[Action item] Start at the first line of the material below and retype each line through the one containing "(executed (ac_services a2)", exactly.
====
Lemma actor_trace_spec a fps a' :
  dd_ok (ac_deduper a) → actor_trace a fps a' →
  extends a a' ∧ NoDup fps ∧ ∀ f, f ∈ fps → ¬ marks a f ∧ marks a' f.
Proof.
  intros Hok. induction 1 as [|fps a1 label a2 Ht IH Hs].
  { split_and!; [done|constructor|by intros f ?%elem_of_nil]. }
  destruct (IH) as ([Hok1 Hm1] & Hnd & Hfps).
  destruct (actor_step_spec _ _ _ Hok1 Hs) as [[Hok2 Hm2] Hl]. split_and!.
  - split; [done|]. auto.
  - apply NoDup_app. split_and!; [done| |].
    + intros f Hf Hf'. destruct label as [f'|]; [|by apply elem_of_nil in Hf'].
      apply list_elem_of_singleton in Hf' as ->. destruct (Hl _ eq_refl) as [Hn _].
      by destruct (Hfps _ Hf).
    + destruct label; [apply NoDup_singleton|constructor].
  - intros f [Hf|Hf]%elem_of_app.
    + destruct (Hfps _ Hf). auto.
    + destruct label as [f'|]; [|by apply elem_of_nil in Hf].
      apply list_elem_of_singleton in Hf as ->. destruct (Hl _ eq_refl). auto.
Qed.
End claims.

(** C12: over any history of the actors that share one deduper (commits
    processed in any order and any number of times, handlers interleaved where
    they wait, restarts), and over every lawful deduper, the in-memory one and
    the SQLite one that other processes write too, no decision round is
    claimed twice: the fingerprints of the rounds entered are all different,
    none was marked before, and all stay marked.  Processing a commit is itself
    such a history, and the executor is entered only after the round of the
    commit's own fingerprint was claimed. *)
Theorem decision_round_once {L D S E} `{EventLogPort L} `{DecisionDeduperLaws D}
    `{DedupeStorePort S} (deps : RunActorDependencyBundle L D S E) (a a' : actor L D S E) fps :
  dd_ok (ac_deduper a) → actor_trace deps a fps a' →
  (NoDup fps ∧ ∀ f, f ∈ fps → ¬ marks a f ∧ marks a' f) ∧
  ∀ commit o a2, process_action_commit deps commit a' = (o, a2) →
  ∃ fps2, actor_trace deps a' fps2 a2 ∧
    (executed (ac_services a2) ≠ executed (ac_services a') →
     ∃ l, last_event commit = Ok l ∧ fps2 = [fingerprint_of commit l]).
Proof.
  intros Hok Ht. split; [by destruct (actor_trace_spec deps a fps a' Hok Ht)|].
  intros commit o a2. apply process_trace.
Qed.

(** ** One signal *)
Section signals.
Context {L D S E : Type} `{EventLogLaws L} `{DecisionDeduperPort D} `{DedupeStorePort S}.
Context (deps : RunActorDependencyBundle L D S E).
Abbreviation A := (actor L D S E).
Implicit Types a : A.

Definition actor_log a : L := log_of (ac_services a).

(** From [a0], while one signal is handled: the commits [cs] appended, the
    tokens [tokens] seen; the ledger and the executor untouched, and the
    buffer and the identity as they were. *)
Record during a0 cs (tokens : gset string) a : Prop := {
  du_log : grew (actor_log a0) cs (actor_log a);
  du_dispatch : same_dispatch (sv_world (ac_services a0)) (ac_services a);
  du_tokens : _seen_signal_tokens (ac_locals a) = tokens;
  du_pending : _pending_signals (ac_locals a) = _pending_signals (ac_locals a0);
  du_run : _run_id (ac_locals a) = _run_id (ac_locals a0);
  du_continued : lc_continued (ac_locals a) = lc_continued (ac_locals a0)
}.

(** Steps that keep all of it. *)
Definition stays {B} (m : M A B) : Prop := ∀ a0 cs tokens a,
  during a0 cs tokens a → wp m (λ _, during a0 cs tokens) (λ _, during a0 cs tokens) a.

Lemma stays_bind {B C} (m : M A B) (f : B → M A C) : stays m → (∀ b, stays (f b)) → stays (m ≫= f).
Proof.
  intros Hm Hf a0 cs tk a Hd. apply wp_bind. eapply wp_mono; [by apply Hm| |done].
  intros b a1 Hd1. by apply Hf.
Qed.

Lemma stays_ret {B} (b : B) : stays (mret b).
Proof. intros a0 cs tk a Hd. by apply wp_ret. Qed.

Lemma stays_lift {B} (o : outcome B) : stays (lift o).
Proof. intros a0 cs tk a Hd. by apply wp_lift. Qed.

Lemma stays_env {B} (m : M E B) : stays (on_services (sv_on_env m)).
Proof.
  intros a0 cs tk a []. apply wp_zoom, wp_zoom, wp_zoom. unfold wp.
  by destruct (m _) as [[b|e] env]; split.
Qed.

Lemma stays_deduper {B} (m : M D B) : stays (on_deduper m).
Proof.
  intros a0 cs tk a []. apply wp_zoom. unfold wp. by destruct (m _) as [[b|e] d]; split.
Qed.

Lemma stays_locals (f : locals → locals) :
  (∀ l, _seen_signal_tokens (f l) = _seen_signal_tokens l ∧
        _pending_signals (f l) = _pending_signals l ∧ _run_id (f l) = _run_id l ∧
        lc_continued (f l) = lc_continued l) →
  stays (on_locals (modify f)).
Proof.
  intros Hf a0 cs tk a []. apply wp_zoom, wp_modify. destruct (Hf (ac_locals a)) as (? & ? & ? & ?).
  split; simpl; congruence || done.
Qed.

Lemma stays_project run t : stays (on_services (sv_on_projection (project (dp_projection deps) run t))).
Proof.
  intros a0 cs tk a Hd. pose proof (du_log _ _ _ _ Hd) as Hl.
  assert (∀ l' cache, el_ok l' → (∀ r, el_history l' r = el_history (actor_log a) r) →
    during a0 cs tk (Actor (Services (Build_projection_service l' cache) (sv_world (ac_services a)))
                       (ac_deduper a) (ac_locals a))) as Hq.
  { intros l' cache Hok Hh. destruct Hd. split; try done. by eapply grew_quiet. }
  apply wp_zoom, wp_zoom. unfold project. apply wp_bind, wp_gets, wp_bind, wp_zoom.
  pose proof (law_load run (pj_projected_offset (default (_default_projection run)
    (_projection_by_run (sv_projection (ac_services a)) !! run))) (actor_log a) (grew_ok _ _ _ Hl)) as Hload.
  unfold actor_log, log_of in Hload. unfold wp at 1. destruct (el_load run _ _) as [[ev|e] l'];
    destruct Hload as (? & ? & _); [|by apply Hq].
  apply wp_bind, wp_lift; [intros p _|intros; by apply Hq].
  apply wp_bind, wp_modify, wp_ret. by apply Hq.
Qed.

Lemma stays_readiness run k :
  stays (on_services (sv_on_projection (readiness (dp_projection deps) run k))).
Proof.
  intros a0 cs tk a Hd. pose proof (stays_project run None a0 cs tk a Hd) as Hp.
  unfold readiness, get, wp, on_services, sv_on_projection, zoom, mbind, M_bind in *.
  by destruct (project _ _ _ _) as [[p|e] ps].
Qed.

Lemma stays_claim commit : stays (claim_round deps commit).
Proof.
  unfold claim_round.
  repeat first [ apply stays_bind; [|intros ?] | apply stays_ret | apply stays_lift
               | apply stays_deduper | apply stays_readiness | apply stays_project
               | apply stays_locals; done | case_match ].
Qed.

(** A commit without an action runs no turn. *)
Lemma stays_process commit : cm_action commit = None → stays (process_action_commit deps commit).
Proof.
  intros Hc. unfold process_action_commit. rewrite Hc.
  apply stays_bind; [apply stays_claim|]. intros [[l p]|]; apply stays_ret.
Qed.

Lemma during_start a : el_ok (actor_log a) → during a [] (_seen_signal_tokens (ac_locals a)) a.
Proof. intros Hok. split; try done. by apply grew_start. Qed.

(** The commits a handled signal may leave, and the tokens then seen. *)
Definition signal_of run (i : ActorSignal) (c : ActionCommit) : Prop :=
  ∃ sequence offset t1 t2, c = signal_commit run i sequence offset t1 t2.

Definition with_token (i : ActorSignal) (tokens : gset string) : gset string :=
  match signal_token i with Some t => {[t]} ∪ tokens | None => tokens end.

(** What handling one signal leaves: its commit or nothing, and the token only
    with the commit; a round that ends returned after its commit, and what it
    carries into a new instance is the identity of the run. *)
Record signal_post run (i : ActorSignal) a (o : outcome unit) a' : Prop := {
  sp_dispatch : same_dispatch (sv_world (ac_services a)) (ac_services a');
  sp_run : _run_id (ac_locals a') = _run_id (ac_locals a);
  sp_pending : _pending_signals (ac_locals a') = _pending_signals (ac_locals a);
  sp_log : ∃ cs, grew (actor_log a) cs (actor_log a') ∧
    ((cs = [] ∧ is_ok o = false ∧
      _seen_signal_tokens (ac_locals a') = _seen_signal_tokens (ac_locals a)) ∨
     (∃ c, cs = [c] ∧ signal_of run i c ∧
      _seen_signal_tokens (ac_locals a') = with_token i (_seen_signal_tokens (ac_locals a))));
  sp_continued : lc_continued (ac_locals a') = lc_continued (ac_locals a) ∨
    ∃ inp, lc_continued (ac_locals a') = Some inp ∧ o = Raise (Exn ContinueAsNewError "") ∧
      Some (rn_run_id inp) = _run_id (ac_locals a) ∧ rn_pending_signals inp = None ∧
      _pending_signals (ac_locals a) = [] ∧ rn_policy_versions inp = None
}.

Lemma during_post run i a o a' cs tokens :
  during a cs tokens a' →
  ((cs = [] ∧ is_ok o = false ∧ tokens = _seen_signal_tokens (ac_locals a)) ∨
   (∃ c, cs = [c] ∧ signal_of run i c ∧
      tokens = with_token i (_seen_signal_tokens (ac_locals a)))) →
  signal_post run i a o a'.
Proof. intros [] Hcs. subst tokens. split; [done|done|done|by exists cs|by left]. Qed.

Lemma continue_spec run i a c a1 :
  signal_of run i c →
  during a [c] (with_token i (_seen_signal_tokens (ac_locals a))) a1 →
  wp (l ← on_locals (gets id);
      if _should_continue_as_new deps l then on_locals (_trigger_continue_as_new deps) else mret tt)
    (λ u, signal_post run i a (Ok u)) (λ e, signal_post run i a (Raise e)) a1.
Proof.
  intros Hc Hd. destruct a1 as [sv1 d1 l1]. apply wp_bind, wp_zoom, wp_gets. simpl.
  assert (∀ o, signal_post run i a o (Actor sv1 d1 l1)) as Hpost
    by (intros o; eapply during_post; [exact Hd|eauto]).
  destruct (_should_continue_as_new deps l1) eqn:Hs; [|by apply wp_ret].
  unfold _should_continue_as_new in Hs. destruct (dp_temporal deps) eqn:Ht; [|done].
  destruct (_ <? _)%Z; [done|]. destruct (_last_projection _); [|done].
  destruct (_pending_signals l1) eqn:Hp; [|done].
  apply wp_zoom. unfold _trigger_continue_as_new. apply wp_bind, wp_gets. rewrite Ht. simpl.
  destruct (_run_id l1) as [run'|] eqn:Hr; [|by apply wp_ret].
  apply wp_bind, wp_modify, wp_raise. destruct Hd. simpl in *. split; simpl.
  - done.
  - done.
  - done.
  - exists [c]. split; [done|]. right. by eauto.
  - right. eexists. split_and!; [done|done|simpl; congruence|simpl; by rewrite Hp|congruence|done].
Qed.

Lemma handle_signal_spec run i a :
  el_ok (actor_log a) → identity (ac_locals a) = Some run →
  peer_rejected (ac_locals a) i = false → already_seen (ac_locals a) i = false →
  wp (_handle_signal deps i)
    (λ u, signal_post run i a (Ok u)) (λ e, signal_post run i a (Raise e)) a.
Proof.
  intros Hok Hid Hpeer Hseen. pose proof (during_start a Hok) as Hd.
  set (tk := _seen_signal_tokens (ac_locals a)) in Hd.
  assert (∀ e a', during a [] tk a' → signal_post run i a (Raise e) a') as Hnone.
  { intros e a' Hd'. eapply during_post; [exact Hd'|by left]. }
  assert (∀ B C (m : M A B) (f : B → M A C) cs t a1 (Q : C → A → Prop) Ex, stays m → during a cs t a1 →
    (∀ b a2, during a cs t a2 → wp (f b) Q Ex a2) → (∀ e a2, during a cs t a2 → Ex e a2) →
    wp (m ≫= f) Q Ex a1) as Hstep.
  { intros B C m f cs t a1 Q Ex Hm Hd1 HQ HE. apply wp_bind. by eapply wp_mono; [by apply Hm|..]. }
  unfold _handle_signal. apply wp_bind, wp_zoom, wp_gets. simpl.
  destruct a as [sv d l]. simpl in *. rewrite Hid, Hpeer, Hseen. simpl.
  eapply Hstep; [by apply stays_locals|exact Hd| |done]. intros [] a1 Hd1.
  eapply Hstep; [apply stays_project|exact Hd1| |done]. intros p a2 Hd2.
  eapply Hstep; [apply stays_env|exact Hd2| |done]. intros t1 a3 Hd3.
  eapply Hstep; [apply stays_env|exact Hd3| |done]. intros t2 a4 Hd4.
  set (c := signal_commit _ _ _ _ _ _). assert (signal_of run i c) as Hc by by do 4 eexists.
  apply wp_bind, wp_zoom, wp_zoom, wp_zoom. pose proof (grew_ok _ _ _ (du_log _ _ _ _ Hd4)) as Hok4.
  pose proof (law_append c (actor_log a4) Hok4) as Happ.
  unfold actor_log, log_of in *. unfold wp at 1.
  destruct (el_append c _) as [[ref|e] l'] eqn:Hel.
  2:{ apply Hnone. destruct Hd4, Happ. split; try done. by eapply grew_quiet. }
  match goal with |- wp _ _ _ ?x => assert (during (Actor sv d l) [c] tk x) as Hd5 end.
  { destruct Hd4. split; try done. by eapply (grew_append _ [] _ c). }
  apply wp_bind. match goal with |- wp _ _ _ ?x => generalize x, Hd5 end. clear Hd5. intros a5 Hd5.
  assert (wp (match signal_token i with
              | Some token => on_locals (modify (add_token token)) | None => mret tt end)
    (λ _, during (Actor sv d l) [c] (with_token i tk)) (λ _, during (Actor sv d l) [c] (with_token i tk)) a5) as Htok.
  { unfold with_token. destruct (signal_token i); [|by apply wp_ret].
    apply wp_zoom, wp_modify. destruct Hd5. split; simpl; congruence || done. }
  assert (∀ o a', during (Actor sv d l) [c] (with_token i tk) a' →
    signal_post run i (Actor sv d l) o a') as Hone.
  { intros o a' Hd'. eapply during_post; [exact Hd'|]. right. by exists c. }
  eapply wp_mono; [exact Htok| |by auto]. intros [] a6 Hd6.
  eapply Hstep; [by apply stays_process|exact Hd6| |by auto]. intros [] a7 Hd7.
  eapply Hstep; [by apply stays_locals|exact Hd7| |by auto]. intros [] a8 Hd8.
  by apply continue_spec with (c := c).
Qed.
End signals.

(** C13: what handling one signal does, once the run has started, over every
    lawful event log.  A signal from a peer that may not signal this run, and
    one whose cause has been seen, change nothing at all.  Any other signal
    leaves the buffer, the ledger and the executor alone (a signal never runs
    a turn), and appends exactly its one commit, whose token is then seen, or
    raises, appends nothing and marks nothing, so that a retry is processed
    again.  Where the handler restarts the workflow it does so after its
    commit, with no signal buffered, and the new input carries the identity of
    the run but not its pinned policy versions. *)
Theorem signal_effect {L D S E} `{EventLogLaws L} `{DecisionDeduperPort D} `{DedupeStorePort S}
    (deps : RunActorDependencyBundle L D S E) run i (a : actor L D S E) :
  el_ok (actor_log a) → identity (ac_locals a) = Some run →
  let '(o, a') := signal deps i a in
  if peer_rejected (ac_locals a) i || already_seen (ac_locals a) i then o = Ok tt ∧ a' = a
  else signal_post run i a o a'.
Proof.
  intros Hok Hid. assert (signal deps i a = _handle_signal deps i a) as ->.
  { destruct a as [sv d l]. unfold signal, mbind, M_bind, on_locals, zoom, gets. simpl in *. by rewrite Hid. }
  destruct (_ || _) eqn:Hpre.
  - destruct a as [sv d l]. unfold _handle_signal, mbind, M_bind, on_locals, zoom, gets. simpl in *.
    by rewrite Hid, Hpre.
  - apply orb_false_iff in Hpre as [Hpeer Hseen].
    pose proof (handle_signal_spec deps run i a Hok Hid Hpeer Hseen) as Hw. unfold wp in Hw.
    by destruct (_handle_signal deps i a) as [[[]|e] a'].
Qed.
====
[Worked solution]
Lemma actor_trace_spec a fps a' :
  dd_ok (ac_deduper a) → actor_trace a fps a' →
  extends a a' ∧ NoDup fps ∧ ∀ f, f ∈ fps → ¬ marks a f ∧ marks a' f.
Proof.
  intros Hok. induction 1 as [|fps a1 label a2 Ht IH Hs].
  { split_and!; [done|constructor|by intros f ?%elem_of_nil]. }
  destruct (IH) as ([Hok1 Hm1] & Hnd & Hfps).
  destruct (actor_step_spec _ _ _ Hok1 Hs) as [[Hok2 Hm2] Hl]. split_and!.
  - split; [done|]. auto.
  - apply NoDup_app. split_and!; [done| |].
    + intros f Hf Hf'. destruct label as [f'|]; [|by apply elem_of_nil in Hf'].
      apply list_elem_of_singleton in Hf' as ->. destruct (Hl _ eq_refl) as [Hn _].
      by destruct (Hfps _ Hf).
    + destruct label; [apply NoDup_singleton|constructor].
  - intros f [Hf|Hf]%elem_of_app.
    + destruct (Hfps _ Hf). auto.
    + destruct label as [f'|]; [|by apply elem_of_nil in Hf].
      apply list_elem_of_singleton in Hf as ->. destruct (Hl _ eq_refl). auto.
Qed.
End claims.

(** C12: over any history of the actors that share one deduper (commits
    processed in any order and any number of times, handlers interleaved where
    they wait, restarts), and over every lawful deduper, the in-memory one and
    the SQLite one that other processes write too, no decision round is
    claimed twice: the fingerprints of the rounds entered are all different,
    none was marked before, and all stay marked.  Processing a commit is itself
    such a history, and the executor is entered only after the round of the
    commit's own fingerprint was claimed. *)
Theorem decision_round_once {L D S E} `{EventLogPort L} `{DecisionDeduperLaws D}
    `{DedupeStorePort S} (deps : RunActorDependencyBundle L D S E) (a a' : actor L D S E) fps :
  dd_ok (ac_deduper a) → actor_trace deps a fps a' →
  (NoDup fps ∧ ∀ f, f ∈ fps → ¬ marks a f ∧ marks a' f) ∧
  ∀ commit o a2, process_action_commit deps commit a' = (o, a2) →
  ∃ fps2, actor_trace deps a' fps2 a2 ∧
    (executed (ac_services a2) ≠ executed (ac_services a') →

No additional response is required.